Liua tsinpaensis
- Conservation status: Vulnerable (IUCN 3.1)

Scientific classification
- Kingdom: Animalia
- Phylum: Chordata
- Class: Amphibia
- Order: Urodela
- Family: Hynobiidae
- Genus: Liua
- Species: L. tsinpaensis
- Binomial name: Liua tsinpaensis (Liu & Hu, 1966)
- Synonyms: Ranodon tsinpaensis Liu & Hu, 1966

= Liua tsinpaensis =

- Genus: Liua
- Species: tsinpaensis
- Authority: (Liu & Hu, 1966)
- Conservation status: VU
- Synonyms: Ranodon tsinpaensis Liu & Hu, 1966

Species of amphibian

Liua tsinpaensis, the Tsinpa salamander, is a species of salamander in the family Hynobiidae.
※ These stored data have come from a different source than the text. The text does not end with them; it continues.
Lemma two_tasks_represents :
  exists q, do_calls Z.pos two_tasks (empty_queue "q" 1 1) = Ret ([None; None], q) /\
    represents q (mkSpec [(1, 10); (2, 20)]%positive [] 0 1).
Proof.
  destruct (EnqueueTask_represents 1 10 (empty_queue "q" 1 1) _ (empty_represents "q" 1 1)) as (q1 & E1 & H1); [done|].
  destruct (EnqueueTask_represents 2 20 q1 _ H1) as (q2 & E2 & H2); [done|].
  exists q2. split; [|exact H2]. unfold two_tasks. cbn [do_calls do_call]. rewrite E1. cbn [mbind outcome_bind]. by rewrite E2.
Qed.

Lemma CancelTasks_dangling_tail_witness :
  exists q q1 q2, do_calls Z.pos two_tasks (empty_queue "q" 1 1) = Ret ([None; None], q) /\
    CancelTasks Z.pos 2 q = Ret q1 /\ DequeueTask q1 = Ret (Some (2, 20)%positive, q2) /\
    EnqueueTask 3 30 q2 = Undef.
Proof.
  destruct two_tasks_represents as (q & E & H). exists q.
  destruct (CancelTasks_dangling_tail Z.pos q _ 2 3 30 H) as (q1 & q2 & r & E1 & Er & E2 & E3);
    [vm_compute; reflexivity|].
  injection Er as <-. by exists q1, q2.
Defined.

Lemma EnqueueTask_after_cut_loses_tasks_witness :
  exists q q1 q2, do_calls Z.pos two_tasks (empty_queue "q" 1 1) = Ret ([None; None], q) /\
    CancelTasks Z.pos 2 q = Ret q1 /\ EnqueueTask 3 30 q1 = Ret q2 /\ size q2 = 2 /\
    exists lp lc, lseg (store q2) (first_task q2) lp None /\ lp.*2 = [(1, 10)]%positive /\
      lseg (store q2) (cancelled_tasks q2) lc None /\ lc.*2 = [(2, 20); (3, 30)]%positive.
Proof.
  destruct two_tasks_represents as (q & E & H). exists q.
  destruct (EnqueueTask_after_cut_loses_tasks Z.pos q _ 2 3 30 H)
    as (q1 & q2 & r & lp & lc & E1 & E2 & Er & L1 & P1 & L2 & P2 & Z2); [vm_compute; reflexivity|].
  injection Er as <-. exists q1, q2. split_and!; [done..| |by exists lp, lc].
  rewrite Z2. rewrite <- (length_fmap snd lp), P1. reflexivity.
Defined.
(* ===== verification/Configuration.v ===== *)
(** [Configuration.cpp]: the sorted table of the configuration entries and the
    values they have. *)

From Stdlib Require Import Sorting.Sorted.
From S2P Require Import Prelude CString Lookup.

Open Scope Z_scope.

Definition CONFIGURATION_ENTRIES : Z := 33.

Definition default_configuration : list (string * string) := [
  ("core.gid","0");
  ("core.pidfile","/var/run/evqueue/evqueue.pid");
  ("core.uid","0");
  ("gc.delay","2");
  ("gc.enable","yes");
  ("gc.interval","43200");
  ("gc.limit","1000");
  ("gc.logs.retention","7");
  ("gc.workflowinstance.retention","30");
  ("logger.db.enable","no");
  ("logger.syslog.enable","yes");
  ("mysql.database","queueing");
  ("mysql.host","localhost");
  ("mysql.password","");
  ("mysql.user","");
  ("network.bind.ip","127.0.0.1");
  ("network.bind.port","5000");
  ("network.listen.backlog","64");
  ("network.rcv.timeout","30");
  ("network.snd.timeout","30");
  ("processmanager.errlogs.directory","errlogs");
  ("processmanager.errlogs.enable","no");
  ("processmanager.logs.delete","yes");
  ("processmanager.logs.directory","/tmp");
  ("processmanager.monitor.path","/usr/local/bin/evqueue_monitor");
  ("processmanager.monitor.ssh_key","");
  ("processmanager.monitor.ssh_path","/usr/bin/ssh");
  ("processmanager.tasks.directory",".");
  ("workflowinstance.saveparameters","yes");
  ("workflowinstance.savepoint.level","2");
  ("workflowinstance.savepoint.retry.enable","yes");
  ("workflowinstance.savepoint.retry.times","0");
  ("workflowinstance.savepoint.retry.wait","2")
]%string.

Record Configuration : Type := mkConfiguration {
  entries : list string;
  values : list string;
}.

(** The constructor copies the first [CONFIGURATION_ENTRIES] entries. *)
Definition Configuration_new : Configuration :=
  mkConfiguration (default_configuration.*1) (default_configuration.*2).

Definition lookup (entry : string) (c : Configuration) : outcome Z :=
  search_do (entry_cmp (entries c) entry) (S (Z.to_nat CONFIGURATION_ENTRIES))
    0 (CONFIGURATION_ENTRIES - 1).

Definition Set_ (entry value : string) (c : Configuration) : outcome (bool * Configuration) :=
  i ← lookup entry c;
  if i =? -1 then Ret (false, c)
  else
    vs ← aset (values c) i value;
    Ret (true, mkConfiguration (entries c) vs).

(** [None] is the null pointer. *)
Definition Get (entry : string) (c : Configuration) : outcome (option string) :=
  i ← lookup entry c;
  if i =? -1 then Ret None
  else
    v ← aget (values c) i;
    Ret (Some v).

Definition GetInt (entry : string) (c : Configuration) : outcome Z :=
  value ← Get entry c;
  match value with
  | None => Ret (-1)
  | Some value => Ret (atoi value)
  end.

(** [strcasecmp] reads its argument: a null pointer is undefined behaviour. *)
Definition GetBool (entry : string) (c : Configuration) : outcome bool :=
  value ← Get entry c;
  value ← deref value;
  Ret (strcasecmp_eq (chars value) (chars "yes") || strcasecmp_eq (chars value) (chars "true")
       || strcasecmp_eq (chars value) (chars "1")).

(** * The table *)

(** What every operation keeps: the entries are the default ones. *)
Definition wf (c : Configuration) : Prop :=
  entries c = default_configuration.*1 /\ List.length (values c) = 33%nat.

Lemma default_sorted : sorted_keys (default_configuration.*1).
Proof.
  assert (H : forall l : list string,
    forallb (fun '(a, b) => match strcmp a b with Lt => true | _ => false end)
      (zip l (tail l)) = true -> StronglySorted klt l).
  { intros l Hl. apply Sorted_StronglySorted.
    - intros a b c. apply kcompare_trans.
    - induction l as [|a [|b l] IH]; [constructor|repeat constructor|].
      simpl in Hl. apply andb_true_iff in Hl as [Hab Hl].
      constructor; [by apply IH|]. constructor. unfold klt. simpl.
      by destruct (strcmp a b). }
  assert (S : StronglySorted klt (default_configuration.*1)) by (apply H; by vm_compute).
  intros i j a b Hij Hi Hj. revert i j Hij Hi Hj.
  induction S as [|c l Hl IH Hc]; intros i j Hij Hi Hj; [done|].
  rewrite Forall_forall in Hc.
  destruct i as [|i], j as [|j]; simplify_eq/=; try lia.
  - apply Hc. by eapply list_elem_of_lookup_2.
  - apply (IH i j); [lia|done|done].
Qed.

Lemma config_lookup_found entry c :
  wf c -> exists i, lookup entry c = Ret i /\ found (default_configuration.*1) entry i.
Proof.
  intros [E _]. unfold lookup. rewrite E, search_do_while; try (unfold CONFIGURATION_ENTRIES; lia).
  apply search_while_found; try done; try (simpl; unfold CONFIGURATION_ENTRIES; lia).
  - apply default_sorted.
  - intros i Hi%lookup_lt_Some. unfold CONFIGURATION_ENTRIES. simpl in Hi. lia.
Qed.

(** The abstract view: a finite map from the known entries to their values. *)
Definition to_map (c : Configuration) : gmap string string :=
  list_to_map (zip (entries c) (values c)).

Lemma zip_lookup_map (ks vs : list string) i k v :
  NoDup ks -> ks !! i = Some k -> vs !! i = Some v ->
  (list_to_map (zip ks vs) : gmap string string) !! k = Some v.
Proof.
  revert ks vs. induction i as [|i IH]; intros [|k0 ks] [|v0 vs] Hn Hk Hv; simplify_eq/=.
  - by rewrite lookup_insert_eq.
  - apply NoDup_cons in Hn as [Hni Hn]. rewrite lookup_insert_ne; [by apply IH|].
    intros ->. apply Hni. by eapply list_elem_of_lookup_2.
Qed.

Lemma zip_insert_map (ks vs : list string) i k v :
  NoDup ks -> ks !! i = Some k -> (i < List.length vs)%nat ->
  (list_to_map (zip ks (<[i := v]> vs)) : gmap string string) = <[k := v]> (list_to_map (zip ks vs)).
Proof.
  revert ks vs. induction i as [|i IH]; intros [|k0 ks] [|v0 vs] Hn Hk Hv; simplify_eq/=; try lia.
  - by rewrite insert_insert_eq.
  - apply NoDup_cons in Hn as [Hni Hn]. rewrite IH by (done || lia).
    apply insert_insert_ne. intros ->. apply Hni. by eapply list_elem_of_lookup_2.
Qed.

Lemma default_NoDup : NoDup (default_configuration.*1).
Proof. apply (bool_decide_unpack _). by vm_compute. Qed.

Lemma to_map_None entry c :
  wf c -> entry ∉ default_configuration.*1 -> to_map c !! entry = None.
Proof.
  intros [E _] Hn. apply not_elem_of_list_to_map_1. intros Hin. apply Hn. rewrite <- E.
  apply list_elem_of_fmap in Hin as ([k v] & -> & Hin). by apply elem_of_zip_l in Hin.
Qed.

Lemma Get_map entry c : wf c -> Get entry c = Ret (to_map c !! entry).
Proof.
  intros W. destruct (config_lookup_found entry c W) as (i & Hl & [[Hi Hk]|[-> Hn]]); unfold Get; rewrite Hl; simpl.
  - rewrite (proj2 (Z.eqb_neq i (-1))) by lia. pose proof W as [E Hlen].
    destruct (values c !! Z.to_nat i) as [v|] eqn:Hv.
    2:{ apply lookup_ge_None in Hv. apply lookup_lt_Some in Hk. simpl in Hk. lia. }
    rewrite (proj2 (aget_Ret _ _ v)) by (split; [lia|done]). simpl. do 2 f_equal.
    symmetry. apply zip_lookup_map with (Z.to_nat i); rewrite ?E; [apply default_NoDup|done|done].
  - by rewrite to_map_None.
Qed.

Lemma Set_known entry value c :
  wf c -> entry ∈ default_configuration.*1 ->
  exists c', Set_ entry value c = Ret (true, c') /\ wf c' /\
    to_map c' = <[entry := value]> (to_map c).
Proof.
  intros W Hin. pose proof W as [E Hlen]. unfold Set_.
  destruct (config_lookup_found entry c W) as (i & -> & [[Hi Hk]|[-> Hn]]); [|done]. simpl.
  rewrite (proj2 (Z.eqb_neq i (-1))) by lia.
  assert (Z.to_nat i < List.length (values c))%nat.
  { apply lookup_lt_Some in Hk. rewrite Hlen. exact Hk. }
  eexists. rewrite (proj2 (aset_Ret _ (<[Z.to_nat i := value]> (values c)) _ _)) by (split; [lia|done]).
  split; [done|]. split; [split; [done|simpl; by rewrite length_insert]|].
  apply zip_insert_map; [rewrite E; apply default_NoDup|by rewrite E|done].
Qed.

Lemma Set_unknown entry value c :
  wf c -> entry ∉ default_configuration.*1 -> Set_ entry value c = Ret (false, c).
Proof.
  intros W Hin. unfold Set_.
  destruct (config_lookup_found entry c W) as (i & -> & [[Hi Hk]|[-> Hn]]); [|done].
  destruct Hin. by eapply list_elem_of_lookup_2.
Qed.

Lemma to_map_known entry c :
  wf c -> (to_map c !! entry = None <-> entry ∉ default_configuration.*1).
Proof.
  intros W. split; [|by apply to_map_None]. intros Hm [i Hi]%list_elem_of_lookup_1.
  unfold to_map in Hm. pose proof W as [E Hlen]. destruct (values c !! i) as [v|] eqn:Hv.
  - rewrite (zip_lookup_map _ _ i _ v) in Hm; rewrite ?E; [done|apply default_NoDup|done|done].
  - apply lookup_ge_None in Hv. apply lookup_lt_Some in Hi. simpl in Hi. lia.
Qed.

(** On any configuration built by the constructor and Set, Get and Set
    behave as lookup and update of a finite map whose domain is the known
    entries: the binary search finds every entry, Get of an unknown entry
    gives the null pointer and Set of one returns false and changes nothing. *)
Theorem Configuration_refines_map (c : Configuration) (entry value : string) :
  wf c ->
  Get entry c = Ret (to_map c !! entry) /\
  (to_map c !! entry = None -> Set_ entry value c = Ret (false, c)) /\
  (to_map c !! entry <> None -> exists c', Set_ entry value c = Ret (true, c') /\ wf c' /\
     to_map c' = <[entry := value]> (to_map c)).
Proof.
  intros W. split; [by apply Get_map|]. split.
  - intros H%to_map_known; [|done]. by apply Set_unknown.
  - intros H. apply Set_known; [done|].
    destruct (decide (entry ∈ default_configuration.*1)) as [?|n]; [done|].
    destruct H. by apply to_map_known.
Qed.

Lemma wf_new : wf Configuration_new.
Proof. done. Qed.

Lemma Configuration_refines_map_witness :
  exists c, Set_ "gc.delay" "5" Configuration_new = Ret (true, c) /\
    to_map c = <["gc.delay" := "5"]> (to_map Configuration_new).
Proof.
  destruct (Configuration_refines_map Configuration_new "gc.delay" "5" wf_new) as (_ & _ & H).
  destruct H as (c & H1 & _ & H2); [by vm_compute|]. by exists c.
Defined.
(* ===== verification/Main.v ===== *)
(** [evqueue.cpp]: the main program, from its arguments to its exit code, and the
    commands of [tools.cpp].  What it asks of the system and of the other components
    is recorded in order; what these answer is an [environment]. *)

From Stdlib Require Import Sorted.
From stdpp Require Import sorting.
From S2P Require Import Prelude CString Configuration.

Open Scope Z_scope.

(** * Arguments *)

Inductive command : Type :=
  | QueueDestroy
  | QueueStats
  | UnknownOption (option : string)
  | NoConfiguration
  | Launch (config_filename : string) (daemonize : bool).

Definition is_option (argument option : string) : bool :=
  match strcmp argument option with Eq => true | _ => false end.

(** The loop on [argv], from [argv[1]] on. *)
Fixpoint parse_arguments (argv : list string) (config_filename : option string) (daemonize : bool) : command :=
  match argv with
  | [] => match config_filename with None => NoConfiguration | Some f => Launch f daemonize end
  | a :: argv =>
      if is_option a "--daemon" then parse_arguments argv config_filename true
      else
        let others := if is_option a "--ipcq-remove" then QueueDestroy
                      else if is_option a "--ipcq-stats" then QueueStats
                      else UnknownOption a in
        match argv with
        | next :: argv => if is_option a "--config" then parse_arguments argv (Some next) daemonize else others
        | [] => others
        end
  end.

(** Any sequence of complete options is accepted; the last configuration counts. *)
Inductive argument : Type := Daemon | Config (config_filename : string).

Definition print_argument (a : argument) : list string :=
  match a with Daemon => ["--daemon"] | Config f => ["--config"; f] end%string.

Lemma parse_print l config_filename daemonize :
  parse_arguments (l ≫= print_argument) config_filename daemonize =
    match last (omap (fun a => match a with Config f => Some f | Daemon => None end) l) with
    | Some f => Launch f (daemonize || existsb (fun a => match a with Daemon => true | Config _ => false end) l)
    | None => match config_filename with
              | Some f => Launch f (daemonize || existsb (fun a => match a with Daemon => true | Config _ => false end) l)
              | None => NoConfiguration
              end
    end.
Proof.
  revert config_filename daemonize. induction l as [|[|f] l IH]; intros c d.
  - cbn. destruct c; [|done]. by rewrite orb_false_r.
  - change ((Daemon :: l) ≫= print_argument) with ("--daemon"%string :: (l ≫= print_argument)).
    cbn [parse_arguments]. change (is_option "--daemon" "--daemon") with true. cbv iota.
    rewrite IH. cbn. by rewrite orb_true_r.
  - change ((Config f :: l) ≫= print_argument) with ("--config"%string :: f :: (l ≫= print_argument)).
    cbn [parse_arguments]. change (is_option "--config" "--daemon") with false. change (is_option "--config" "--config") with true.
    cbv iota. rewrite IH. clear IH. cbn [existsb orb].
    change (omap (fun a => match a with Config f => Some f | Daemon => None end) (Config f :: l))
      with (f :: omap (fun a => match a with Config f => Some f | Daemon => None end) l).
    rewrite last_cons. by destruct (last (omap _ l)).
Qed.

(** * Actions *)

Inductive component : Type :=
  | Logger | SequenceGenerator | Statistics | Retrier | WorkflowScheduler | QueuePool | WorkflowInstances
  | Workflows | Tasks | RetrySchedules | ProcessManager | GarbageCollector.

Inductive action : Type :=
  | CloseListenSocket
  | ReloadScheduler | ReloadTasks | ReloadRetrySchedules | ReloadWorkflows
  | FlushRetrier
  | InitializeLibraries | OpenLog | InstallHandlers
  | OpenPidFile (pidfile : string) | Daemonize | WritePid
  | New (c : component)
  | ResumeInstance (id : Z) | DeleteInstance (id : Z)
  | DeleteExecuting
  | LoadSchedule (id : Z) | DeleteSchedule (id : Z)
  | Bind (address : option string) (port : Z) | Listen (backlog : Z)
  | HandleConnection (s : Z)
  | Shutdown (c : component) | WaitForShutdown (c : component)
  | RecordSavepoint
  | Delete (c : component)
  | TerminateLibraries
  | UnlinkPidFile (pidfile : string)
  | Syslog (e : Exception) | PrintError (e : Exception)
  | Print (text : string) | PrintUsage.

Inductive signal : Type := SIGINT | SIGTERM | SIGHUP | SIGUSR1.

Definition signal_callback_handler (signum : signal) : list action :=
  match signum with
  | SIGINT | SIGTERM => [CloseListenSocket]
  | SIGHUP => [ReloadScheduler; ReloadTasks; ReloadRetrySchedules; ReloadWorkflows]
  | SIGUSR1 => [FlushRetrier]
  end.

(** A computation and the actions that it did, also when it failed. *)
Definition M (A : Type) : Type := list action * outcome A.

#[export] Instance M_ret : MRet M := fun _ a => ([], Ret a).


(** * The message queue *)

Module Tools.
(** What [msgget] and [msgctl] answer; [errno] is one of these or another number. *)
Inductive errno : Type := EACCES | ENOENT | EPERM | Errno (n : Z).

Record ipc : Type := mkIpc {
  msgget : Z + errno;
  msgctl_rmid : option errno;
  msgctl_stat : (Z * Z) + errno;
}.



End Tools.

(** * Start *)

(** An instance to resume: its identifier, what its constructor does, and what
    [Resume] does then. *)
Record resumed : Type := mkResumed {
  instance_id : Z;
  construct_instance : outcome unit;
  resume : outcome bool;
}.

(** A schedule to load, in the same way. *)
Record scheduled : Type := mkScheduled {
  schedule_id : Z;
  construct_schedule : outcome unit;
  schedule_workflow : outcome unit;
}.

Inductive accepted : Type := Connection (s : Z) | Interrupted | Failed.

(** What the system, the database and the constructors answer. *)
Record environment : Type := mkEnvironment {
  read_configuration : string -> outcome Configuration.Configuration;
  construct : component -> outcome unit;
  open_pidfile : string -> bool;
  setgid : Z -> bool;
  setuid : Z -> bool;
  connect_db : outcome unit;
  executing : outcome (list resumed);
  delete_executing : outcome unit;
  schedules : outcome (list scheduled);
  bind_socket : option string -> Z -> bool;
  listen_socket : Z -> bool;
  accepts : list accepted;
  ipcq : Tools.ipc;
}.




Section main.
Context (env : environment).










(** * The loop on connections *)






End main.

(** * The order of the actions *)









Section life.
Context (env : environment).









End life.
It is synonymous with Ranodon tsinpaensis and is endemic to China. It occurs in southern Shaanxi (Zhouzhi County and Ningshan County) and in Wanyuan, northeastern Sichuan. Its natural habitats are subtropical or tropical moist montane forests and rivers. It is threatened by habitat loss.

==Description==
Liua tsinpaensis has a round and flat head, which is equal in length and width and has no labial fold. This salamander reaches total lengths between 12.5 and 13.6 cm.